2. Une atteinte à son intégrité physique et mentale :

- à sa demande, elle a été reçue par le médecin du travail le 1er juin 2017 (pièce 9 : convocation) ;

- elle est suivie par un psychiatre toutes les semaines depuis début juin 2017 (aucune pièce visée) ;

- elle a été placée en arrêt de travail pour 'syndrome anxiodépressif réactionnel' à compter du 28 juin 2017 ;

- le service de pathologie des maladies professionnelles qu'elle a consulté à la demande du médecin du travail a estimé qu'il y avait un risque majeur pour son état de santé mentale en cas de reprise de poste ( pièce 12) ;

- elle a été déclarée inapte à son poste par le médecin du travail et licenciée après 968 jours d'arrêt de travail.

Ainsi que le soutient la société, certains des faits dénoncés par Mme [A] ne reposent que sur les seules déclarations de celle-ci, ou ne sont pas établis par les pièces qu'elle produit ou encore, peuvent être considérés comme justifiés par des éléments objectifs étrangers à tout harcèlement moral.

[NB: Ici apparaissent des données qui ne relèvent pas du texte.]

(* ===== verification/RbWalk.v ===== *)
(** * Red-black trees in memory: walks, lookup and validation

    [OrderedCollectionMin], [Max], [Next] and [Prev] follow the in-order
    sequence of the tree, [OrderedCollectionFind] finds by key, and
    [RedBlackTreeValidate] accepts exactly the trees that satisfy the red-black
    properties ([RB]) and are ordered.  A direction is a [Side]: [walk
    RightSide] is the in-order sequence and [walk LeftSide] its reverse. *)
From Stdlib Require Import ZArith Lia Sorting.Sorted.
From stdpp Require Import base option gmap list sets.
From S2P Require Import Prelude RbTree RbShape.

(** ** The sequence of entries in a direction *)

Fixpoint walk (s : Side) (t : tree) : list (Z * Z) :=
  match t with
  | Leaf => []
  | Node _ l a u r =>
    match s with
    | RightSide => walk s l ++ (a, u) :: walk s r
    | LeftSide => walk s r ++ (a, u) :: walk s l
    end
  end.

(** What follows the hole of a context. *)
Fixpoint following (s : Side) (k : ctx) : list (Z * Z) :=
  match k with
  | [] => []
  | Frame s' _ a u sib :: k =>
    match s, s' with
    | LeftSide, LeftSide | RightSide, RightSide => following s k
    | _, _ => (a, u) :: walk s sib ++ following s k
    end
  end.

Lemma walk_entries t : walk RightSide t = entries t /\ walk LeftSide t = reverse (entries t).
Proof.
  induction t as [|c l [IHl1 IHl] a u r [IHr1 IHr]]; [done|]. simpl. split; [by rewrite IHl1, IHr1|].
  by rewrite IHl, IHr, reverse_app, reverse_cons, <- app_assoc.
Qed.

Lemma walk_Permutation s t : walk s t ≡ₚ entries t.
Proof. destruct s; [rewrite (proj2 (walk_entries t)); apply reverse_Permutation|by rewrite (proj1 (walk_entries t))]. Qed.

Lemma walk_Join s c a u x y : walk s (Join s c a u x y) = walk s y ++ (a, u) :: walk s x.
Proof. by destruct s. Qed.

Lemma walk_plug s k t : exists before, walk s (plug k t) = before ++ walk s t ++ following s k.
Proof.
  revert t. induction k as [|[s' c a u sib] k IH]; intros t; simpl.
  - exists []. by rewrite app_nil_r.
  - destruct (IH (Join s' c a u t sib)) as [before ->]. destruct s, s'; simpl; rewrite <- !app_assoc.
    + exists (before ++ walk LeftSide sib ++ [(a, u)]). by rewrite <- !app_assoc.
    + by exists before.
    + by exists before.
    + exists (before ++ walk RightSide sib ++ [(a, u)]). by rewrite <- !app_assoc.
Qed.

(** An element of a list without duplicates splits it in one way. *)
Lemma NoDup_split {A} (x : A) l1 l2 k1 k2 :
  NoDup (l1 ++ x :: l2) -> l1 ++ x :: l2 = k1 ++ x :: k2 -> l1 = k1 /\ l2 = k2.
Proof.
  revert k1. induction l1 as [|y l1 IH]; intros [|z k1]; simpl; rewrite ?NoDup_cons.
  - intros _ [= ->]. done.
  - intros [Hx _] [= -> ->]. destruct Hx. apply elem_of_app. right. by left.
  - intros [Hx _] [= -> <-]. destruct Hx. apply elem_of_app. right. by left.
  - intros [_ H] [= -> E]. by destruct (IH k1 H E) as [-> ->].
Qed.

Lemma entries_NoDup h T : TreeAt h T -> NoDup (entries T).
Proof. intros [_ H]. by apply NoDup_fmap_1 in H. Qed.

Lemma walk_focus h s T xs a u ys :
  TreeAt h T -> walk s T = xs ++ (a, u) :: ys ->
  exists k c x y, T = plug k (Join s c a u x y) /\ ys = walk s x ++ following s k.
Proof.
  intros HT Hw.
  assert ((a, u) ∈ entries T) as Hin.
  { rewrite <- (walk_Permutation s), Hw. apply elem_of_app. right. by left. }
  destruct (entries_focus _ _ _ Hin) as (k & c & l & r & ->).
  assert (exists x y, Node c l a u r = Join s c a u x y) as (x & y & E) by (destruct s; eauto).
  rewrite E in *. clear E. exists k, c, x, y. split; [done|].
  destruct (walk_plug s k (Join s c a u x y)) as [before Hb].
  rewrite walk_Join, <- app_assoc, app_assoc in Hb. simpl in Hb. rewrite Hb in Hw.
  apply NoDup_split in Hw as [_ <-]; [done|]. rewrite <- Hb, walk_Permutation. by eapply entries_NoDup.
Qed.

(** ** Minimum, maximum, successor and predecessor *)

(** The address of the first entry, or NULL. *)
Definition first (l : list (Z * Z)) : Z := default 0 (fst <$> head l).

Lemma first_app l k : l ≠ [] -> first (l ++ k) = first l.
Proof. by destruct l. Qed.

Lemma walk_nil s t : walk s t = [] -> t = Leaf.
Proof. destruct t; [done|]. destruct s; simpl; intros H; apply app_eq_nil in H as [_ H]; discriminate. Qed.

Lemma ExtremeLoop_first h par s t fuel :
  Shape h par t -> t ≠ Leaf -> (height t <= fuel)%nat ->
  ExtremeLoop (Opposite s) fuel (addr t) h = Done (first (walk s t)).
Proof.
  revert par t. induction fuel as [|fuel IH]; intros par t Hs Ht Hf; [by destruct t; simpl in Hf; try lia|].
  destruct t as [|c l a u r]; [done|].
  assert (exists x y, Node c l a u r = Join s c a u x y) as (x & y & E) by (destruct s; eauto).
  assert (height y <= fuel)%nat by (destruct s; simpl in Hf; injection E as -> ->; lia).
  rewrite E in *. clear E. apply Shape_Join in Hs as (Ha & Hn & _ & Hy). rewrite addr_Join, walk_Join. simpl.
  rewrite (ReadNode_Done _ _ _ Hn). simpl. autorewrite with rb.
  destruct y as [|c' l' b v r'] eqn:Ey; [done|]. rewrite <- Ey in *.
  assert (addr y ≠ 0) by (rewrite Ey in Hy |- *; by destruct Hy).
  rewrite (proj2 (Z.eqb_neq _ _)), first_app by (try done; intros E%walk_nil; congruence).
  eapply IH; [done|congruence|done].
Qed.

Lemma addr_in_addrs t : t ≠ Leaf -> addr t ∈ addrs t.
Proof. destruct t; [done|]. intros _. apply elem_of_addrs_Node. auto. Qed.

Lemma AscendLoop_following h k s x fuel :
  CtxShape h k x -> x ≠ 0 -> (x ∉ caddrs k) -> NoDup (caddrs k) -> (length k < fuel)%nat ->
  AscendLoop s fuel x (top k) h = Done (first (following s k)).
Proof.
  revert x fuel. induction k as [|[s' c a u sib] k IH]; intros x [|fuel]; simpl length; try lia; [done|].
  intros (Ha & Hn & Hs & Hk) Hx Hxk Hd Hf. simpl top. simpl AscendLoop.
  rewrite (proj2 (Z.eqb_neq _ _)) by done. rewrite (ReadNode_Done _ _ _ Hn). simpl.
  assert ((x =? addr sib) = false) as Hne.
  { apply Z.eqb_neq. intros ->. apply Hxk, elem_of_caddrs_cons. right; left.
    apply addr_in_addrs. by intros ->. }
  apply NoDup_caddrs_cons in Hd as (_ & Hdk & _ & Hak & _).
  destruct s, s'; simpl; rewrite ?Z.eqb_refl, ?Hne; try done; apply IH; (done || lia).
Qed.

Lemma Neighbour_walk h s T xs a u ys :
  TreeAt h T -> walk s T = xs ++ (a, u) :: ys -> Neighbour s a h = Done (first ys).
Proof.
  intros HT Hw. destruct (walk_focus _ _ _ _ _ _ _ HT Hw) as (k & c & x & y & -> & ->).
  pose proof (TreeAt_size _ _ HT) as Hsz. pose proof (height_entries (plug k (Join s c a u x y))) as He.
  pose proof (height_plug k (Join s c a u x y)) as Hp.
  assert (height x < height (Join s c a u x y))%nat by (destruct s; simpl; lia).
  destruct (TreeAt_focus _ _ _ _ _ _ _ _ HT) as [Ha Hn]. unfold Neighbour.
  rewrite (proj2 (Z.eqb_neq _ _)) by done. rewrite (ReadNode_Done _ _ _ Hn). cbn [mbind Outcome_bind]. autorewrite with rb.
  destruct HT as [Hs Hd]. apply Shape_plug in Hs as [(_ & _ & Hx & _)%Shape_Join Hk]. rewrite addr_Join in Hk.
  apply NoDup_plug in Hd as (_ & Hdk & Hdj).
  destruct (decide (x = Leaf)) as [->|Hxl]; cbn [negb addr Z.eqb].
  - apply AscendLoop_following; [done|done|apply Hdj, elem_of_addrs_Join; auto|done|lia].
  - rewrite (proj2 (Z.eqb_neq _ _)); [|by destruct x as [|]; [|destruct Hx]].
    rewrite first_app by (by intros ?%walk_nil). eapply ExtremeLoop_first; [done|done|lia].
Qed.

Lemma Extreme_walk h s T Tree :
  TreeAt h T -> Root Tree = addr T -> Extreme (Opposite s) Tree h = Done (first (walk s T)).
Proof.
  intros HT Hr. unfold Extreme. rewrite Hr. destruct (decide (T = Leaf)) as [->|Ht]; [done|].
  pose proof (TreeAt_size _ _ HT). pose proof (height_entries T). destruct HT as [Hs _].
  rewrite (proj2 (Z.eqb_neq _ _)); [|by destruct T as [|]; [|destruct Hs]].
  eapply ExtremeLoop_first; [done|done|lia].
Qed.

Il en est ainsi notamment des faits suivants :

- la non-transmission de la déclaration de maladie professionnelle : Mme [A] ne justifie pas de l'envoi à son employeur du certificat établi le 28 juin 2017 par son médecin traitant, sa demande ultérieure de prise en charge au titre de la législation professionnelle faite le 2 octobre 2018 à la MSA, ayant, en tout état de cause, été rejetée par décision du 20 février 2019 ;

- la demande adressée en août 2017, alors que la salariée est en arrêt de travail pour maladie, par Mme [V] lui demandant si elle a des instructions sur ses effets personnels se trouvant dans les bureaux qui vont être déménagés, ne peut être considérée que comme une marque d'attention à l'égard de Mme [A] et non, comme une sollicitation illégitime adressée à un salarié en arrêt de travail pour maladie ;

- le retard dans le paiement des sommes dues au titre de la garantie du salaire qui s'explique en réalité par le retard de la MSA dans l'envoi des relevés d'indemnités journalières qui lui étaient versées, difficulté reconnue par la salariée elle-même, étant observé que la société a fait droit aux demandes d'acomptes que présentait Mme [A] ;

- le remboursement des frais de formation qui est intervenu dans un délai raisonnable au regard de la transmission par la salariée des dépenses engagées (en septembre et octobre 2017), un acompte lui ayant été versé en octobre 2017 ;

- la prétendue suppression de son adresse de messagerie en avril 2018 ne résulte pas de la pièce 52 produite, le message d'origine prétendument non remis n'étant pas produit.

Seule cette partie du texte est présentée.